E mentre l’action-movie si trasforma nel desiderio infinito di salvare quei corpi e quei cuori che noi siamo, George Miller, rockstar impazzita reduce da Babe il maialino coraggioso, si fa carico di blindocisterne, velocità supersoniche e rock acrobatico, per cantare le gesta della sua invincibile guerriera Furiosa e del suo mitico Max. Nelle notti fatate di Mad Max, con quel blu pittorico di zulawskiana memoria (canta ancora il globo d’argento), riscopriamo la magia di una luce calda che accende, scalda, irradia un cuore smarrito in un campo deserto. Mad Max: Fury Road è il miglior action-movie da tanti anni a questa parte, perché svuota completamente la narrazione e ci lascia in balìa di un’eccitante, febbricitante estasi visiva: inebriati da luci, colori, corpi e testosterone, ci lasciamo andare al piacere assoluto ed eroticissimo del movimento.
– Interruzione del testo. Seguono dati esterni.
(** C19: A merged capture reads back.  When a merge into a new block capture
    succeeds, over an output that takes the bytes in any pieces, a reader whose
    limits admit the result opens it and returns exactly the frames of all sources,
    in the order of the merge, with their bytes, lengths, times and directions,
    each under an interface described as its own was, and then the end. *)
Theorem merged_capture_reads_back (alloc : capture_allocator) (checks : Z -> nat -> option CaptureError * option CaptureError) (limits : MergeLimits)
  (provenance : MergedInterface -> bytes) (fuel : nat) (sources : list MergeSource) (flushed : option IoError)
  (script : list write_event) (options : PcapNgOptions) (output : Writer) (report : MergeReport) (sources' : list MergeSource) (w : Writer) :
  Forall source_ready sources -> zsum source_size sources < u64_max -> zsum source_size sources < Z.of_nat fuel -> (forall kind n, alloc kind n = true) ->
  0 <= pn_max_size options <= usize_max -> pcapng_with_options (mkSink [] script) options = Ok output ->
  merge alloc checks limits provenance fuel sources flushed output = (Ok (report, sources'), w) ->
  exists streams interfaces, sources_hold alloc checks sources streams /\ pcapng_interfaces w = Ok interfaces /\
    forall limits' source', reader_admits limits' (pn_max_size options) (pl_ops (merged_plan provenance sources output (merge_sequence (ml_order limits) streams))) interfaces ->
    delivers source' (sink_bytes (wr_inner w)) ->
    exists r rest r' frames, Reader_with_control alloc limits' None None source' = (Ok r, rest) /\
      collect alloc (S (length (merge_sequence (ml_order limits) streams))) (S (Z.to_nat (rl_max_metadata_blocks_per_frame limits'))) r = (Ok frames, r') /\
      Forall2 (merged_back interfaces) (merge_sequence (ml_order limits) streams) frames /\ rd_finished r' = true /\ rd_interfaces r' = interfaces.
Proof.
  intros Hr Hu Hf Ha Hms Hnew E. destruct (pcapng_with_options_Ok _ _ _ Hms Hnew) as (Hw & Est & _).
  pose proof (merge_spec alloc checks limits provenance fuel sources flushed output Hr Hu Hf Hw) as Hs. rewrite E in Hs. destruct Hs as (streams & Hh & Hwrite & _ & Hops).
  set (entries := merge_sequence (ml_order limits) streams) in *. set (ops := pl_ops (merged_plan provenance sources output entries)) in *.
  assert (writer_interfaces output = []) as Ei by (unfold writer_interfaces; by rewrite Est).
  unfold write_merged in Hwrite. apply stm_bind_Ok in Hwrite as ([] & w1 & Hrun & Hflush). fold entries ops in Hrun.
  destruct (Writer_flush_same flushed w1) as (result & Hfl & _). rewrite Hfl in Hflush. injection Hflush as -> ->.
  destruct (run_placed_ops _ _ _ Hops Hw ltac:(rewrite Ei; by eexists) Hrun) as [Eiw (e & Hng)]. rewrite Ei in Eiw. cbn [app] in Eiw.
  assert (pcapng_interfaces w = Ok (writer_interfaces w)) as Hpi by (unfold pcapng_interfaces; by rewrite Hng).
  exists streams, (writer_interfaces w). split; [done|]. split; [done|]. intros limits' source' Hadm Hd.
  assert (Forall op_wf ops) as Hopw by (eapply Forall_impl; [exact Hops|]; by intros op [? _]).
  destruct (written_reads_back alloc script options ops output w _ limits' source' Hms Hopw Ha Hnew Hrun Hpi Hadm Hd) as (r & rest & r' & frames & H1 & _ & _ & H2 & H3 & H4 & H5).
  pose proof (pp_frames _ _ _ (merge_plan_places provenance (ms_name <$> sources) (zlen (writer_interfaces output)) entries (sequence_described _ _ _ _ _ Hh))) as Hp.
  fold (merged_plan provenance sources output entries) in Hp. fold ops in Hp. rewrite Ei in Hp. change (zlen []) with 0 in Hp. rewrite <- Eiw in Hp.
  pose proof (Forall2_length _ _ _ Hp) as Hlen. rewrite <- Hlen in H2. exists r, rest, r', frames. split; [done|]. split; [done|]. split; [|done].
  eapply Forall2_trans; [|exact Hp|exact H3]. intros x y z. apply placed_read_back.
Qed.

(** ** Witnesses *)

(** The second capture has its frames out of order. *)
Definition demo_late_blocks : Source :=
  [Data ([10; 13; 13; 10; 0; 0; 0; 28; 26; 43; 60; 77; 0; 1; 0; 0; 0; 0; 0; 0; 0; 0; 0; 92; 0; 0; 0; 28] ++
         [0; 0; 0; 1; 0; 0; 0; 20; 0; 1; 0; 0; 0; 0; 0; 0; 0; 0; 0; 20; 0; 0]);
   Data ([0; 6; 0; 0; 0; 36; 0; 0; 0; 0; 0; 0; 0; 0; 0; 0; 0; 8; 0; 0; 0; 1; 0; 0; 0; 1; 5; 0; 0; 0; 0; 0; 0; 36] ++
         [0; 0; 0; 6; 0; 0; 0; 36; 0; 0; 0; 0; 0; 0; 0; 0; 0; 0; 0; 6; 0; 0; 0; 2; 0; 0; 0; 60; 8; 9; 0; 0; 0; 0; 0; 36])].

Definition demo_late_reader : Reader :=
  match (Reader_with_control (fun _ _ => true) demo_limits None None demo_late_blocks).1 with Ok r => r | _ => demo_reader end.

Definition demo_sources : list MergeSource := [mkMergeSource [97] demo_reader demo_fuel; mkMergeSource [98] demo_late_reader demo_fuel].

Definition demo_merge_limits : MergeLimits := mkMergeLimits StreamLimits_default 4 16 Chronological 2.

Definition demo_checks (i : Z) (n : nat) : option CaptureError * option CaptureError := (None, None).

Definition demo_provenance (m : MergedInterface) : bytes := [48 + mi_source m].

Definition demo_merge_fuel : nat := 400.

Definition demo_merged : outcome CaptureError (MergeReport * list MergeSource) * Writer :=
  merge (fun _ _ => true) demo_checks demo_merge_limits demo_provenance demo_merge_fuel demo_sources None demo_map_writer.

Definition demo_source_read (i : Z) (source : MergeSource) : list CaptureRecord * outcome CaptureError unit * Reader :=
  read_records (fun _ _ => true) (ms_turns source) (demo_checks i) (ms_reader source).

Definition demo_stream (tag : Z * MergeSource) : Stream :=
  let read := demo_source_read tag.1 tag.2 in
  let frames := default [] (pendings (rd_interfaces read.2) 0 read.1.1) in
  mkStream frames (zlen (rd_interfaces read.2)) (zlen read.1.1 - zlen frames).

Definition demo_streams : list Stream := demo_stream <$> number_from 0 demo_sources.

Lemma demo_ready : Forall source_ready demo_sources.
Proof.
  assert (forall source r rest, octets (source_bytes source) -> Reader_with_control (fun _ _ => true) demo_limits None None source = (Ok r, rest) ->
    forall name turns, zlen (source_bytes (rd_inner r)) < Z.of_nat turns -> source_ready (mkMergeSource name r turns)) as H.
  { intros source r rest Ho Hr name turns Ht. split; [|split; [|exact Ht]]; cbn.
    - eapply opened_whole; [|exact Ho|exact Hr]. split; cbn; lia.
    - by eapply opened_interfaces. }
  constructor; [|constructor; [|constructor]].
  - apply (H demo_blocks demo_reader (rd_inner demo_reader)); [by apply octets_check|by vm_compute|by vm_compute].
  - apply (H demo_late_blocks demo_late_reader (rd_inner demo_late_reader)); [by apply octets_check|by vm_compute|by vm_compute].
Qed.

Lemma demo_hold : sources_hold (fun _ _ => true) demo_checks demo_sources demo_streams.
Proof.
  unfold sources_hold, demo_streams, demo_sources. cbn [number_from]. rewrite !fmap_cons. constructor; [|constructor; [|constructor]].
  all: split; [by vm_compute|]; cbn [fst snd].
  - exists (demo_source_read 0 (mkMergeSource [97] demo_reader demo_fuel)).1.1, (demo_source_read 0 (mkMergeSource [97] demo_reader demo_fuel)).2.
    split; [by vm_compute|]. split; [by vm_compute|]. split; [vm_compute; by split_and!|]. by split; vm_compute.
  - exists (demo_source_read 1 (mkMergeSource [98] demo_late_reader demo_fuel)).1.1, (demo_source_read 1 (mkMergeSource [98] demo_late_reader demo_fuel)).2.
    split; [by vm_compute|]. split; [by vm_compute|]. split; [vm_compute; by split_and!|]. by split; vm_compute.
Qed.

Lemma demo_admitted : streams_admitted demo_merge_limits demo_streams.
Proof.
  split; [vm_compute; by split_and!|]. unfold demo_streams, demo_sources. cbn [number_from]. rewrite !fmap_cons. constructor; [|constructor; [|constructor]].
  all: intros k x Hx; vm_compute in Hx; destruct k as [|[|k]]; [injection Hx as <-; by vm_compute..|destruct k; done].
Qed.

Lemma demo_merge_admits : merge_admits demo_merge_limits demo_sources demo_map_writer.
Proof. split; [by vm_compute|]. split; [done|]. split; [by vm_compute|]. split; [repeat constructor; by vm_compute|by vm_compute]. Qed.

Lemma demo_written : (write_merged demo_merge_limits demo_provenance demo_sources None demo_streams demo_map_writer).1 = Ok tt.
Proof. by vm_compute. Qed.

Lemma demo_map_writer_wf : writer_wf demo_map_writer.
Proof. destruct (pcapng_with_options_Ok demo_pcap_script demo_map_options demo_map_writer) as [Hw _]; [cbn; unfold usize_max, u64_max; lia|exact demo_map_writer_ok|exact Hw]. Qed.

Lemma unit_ok {S} (x : outcome CaptureError unit * S) : x.1 = Ok tt -> x = (Ok tt, x.2).
Proof. destruct x as [result s]. cbn. by intros ->. Qed.

Lemma merge_exact_witness : exists report sources' w, demo_merged = (Ok (report, sources'), w) /\
  write_merged demo_merge_limits demo_provenance demo_sources None demo_streams demo_map_writer = (Ok tt, w) /\
  gr_frames report = 4 /\ (fun e => pd_time e.2) <$> merge_sequence Chronological demo_streams = [6000; 7000; 8000; 9000].
Proof.
  destruct (merge_exact (fun _ _ => true) demo_checks demo_merge_limits demo_provenance demo_merge_fuel demo_sources None demo_map_writer) as [H Htotal];
    [exact demo_ready|by vm_compute|by vm_compute|exact demo_map_writer_wf|].
  pose proof (unit_ok _ demo_written) as Hw. destruct (Htotal demo_streams _ demo_merge_admits demo_hold demo_admitted Hw) as (report & sources' & E).
  rewrite E in H. destruct H as (streams & Hh & _ & Hreport). pose proof (sources_hold_unique _ _ _ _ _ Hh demo_hold) as Es. rewrite Es in Hreport. clear Hh Es.
  exists report, sources'. eexists. split; [exact E|]. rewrite Hreport. split; [exact Hw|]. split; by vm_compute.
Defined.

Lemma merged_capture_reads_back_witness : exists report sources' w r rest r' frames, demo_merged = (Ok (report, sources'), w) /\
  Reader_with_control (fun _ _ => true) ReaderLimits_default None None [Data (sink_bytes (wr_inner w))] = (Ok r, rest) /\
  collect (fun _ _ => true) 5 4097 r = (Ok frames, r') /\ length frames = 4%nat.
Proof.
  assert (exists a w, demo_merged = (Ok a, w)) as ([report sources'] & w & E) by (apply result_ok; by vm_compute).
  destruct (merged_capture_reads_back (fun _ _ => true) demo_checks demo_merge_limits demo_provenance demo_merge_fuel demo_sources None demo_pcap_script demo_map_options
    demo_map_writer report sources' w) as (streams & interfaces & Hh & Hi & Hread);
    [exact demo_ready|by vm_compute|by vm_compute|done|cbn; unfold usize_max, u64_max; lia|exact demo_map_writer_ok|exact E|].
  rewrite (sources_hold_unique _ _ _ _ _ Hh demo_hold) in Hread. assert (w = demo_merged.2) as -> by (by rewrite E).
  assert (length (merge_sequence (ml_order demo_merge_limits) demo_streams) = 4%nat) as E4 by (by vm_compute).
  assert (zlen interfaces = 2) as E2.
  { assert (match pcapng_interfaces demo_merged.2 with Ok l => zlen l | _ => 0 end = 2) as H by (by vm_compute). by rewrite Hi in H. }
  destruct (Hread ReaderLimits_default [Data (sink_bytes (wr_inner demo_merged.2))]) as (r & rest & r' & frames & H1 & H2 & H3 & _).
  - split; rewrite ?E2; [by vm_compute..|vm_compute; by split|]. vm_compute. by repeat constructor.
  - apply delivers_one. by vm_compute.
  - rewrite E4 in H2. apply Forall2_length in H3. rewrite E4 in H3. exists report, sources', demo_merged.2, r, rest, r', frames. split; [exact E|]. split; [exact H1|]. split; [exact H2|done].
Defined.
Se poi volessimo fare i conti con il vuoto, richiedere al cinema un ennesimo volo antigravitazionale, dovremmo salire a bordo del nuovo flight cinematografico di quel geniaccio di Robert Zemeckis, cantore sacro della nostra infanzia. Desideriamo ancora rimanere in bilico con lui in The Walk e vorremmo passeggiare su quel filo per tante altre vite, tanti altri spazi, tanti altri mondi. Mai come oggi lo spettatore rischia seriamente di farsi male, di cadere in quello spaventoso vuoto che è ai suoi piedi (il 3D inverso più bello che si sia mai visto: l’immagine non ci viene più addosso, siamo noi a scivolarle dentro). E ripensiamo a Doc e Marty mentre scorrono i sogni funamboleschi di un cineasta che, film dopo film, rimane sempre più in piedi sul gorgo del nulla. Le Torri Gemelle sono ancora a New York, al cinema, solo al cinema! Per ricordarci che un unico bellissimo gesto può riuscire a redimere il reale. Per ricordarci che si può ancora fare un film à la Frank Capra perfino nel 2015. Lo sa Zemeckis, lo sa ancora di più Steven Spielberg. Con Tom Hanks che fa James Stewart, i cerchi si chiudono, e vediamo una luce, un bagliore, un biancore che non esiste in nessun altro luogo sulla terra se non nel cinema di papà – quello consumato dai nastri visti rivisti troppe volte. Il Ponte delle Spie, da vedere insieme a The Terminal, è l’ennesimo, commovente atto di fiducia nei confronti dell’uomo da parte del Gigante buono.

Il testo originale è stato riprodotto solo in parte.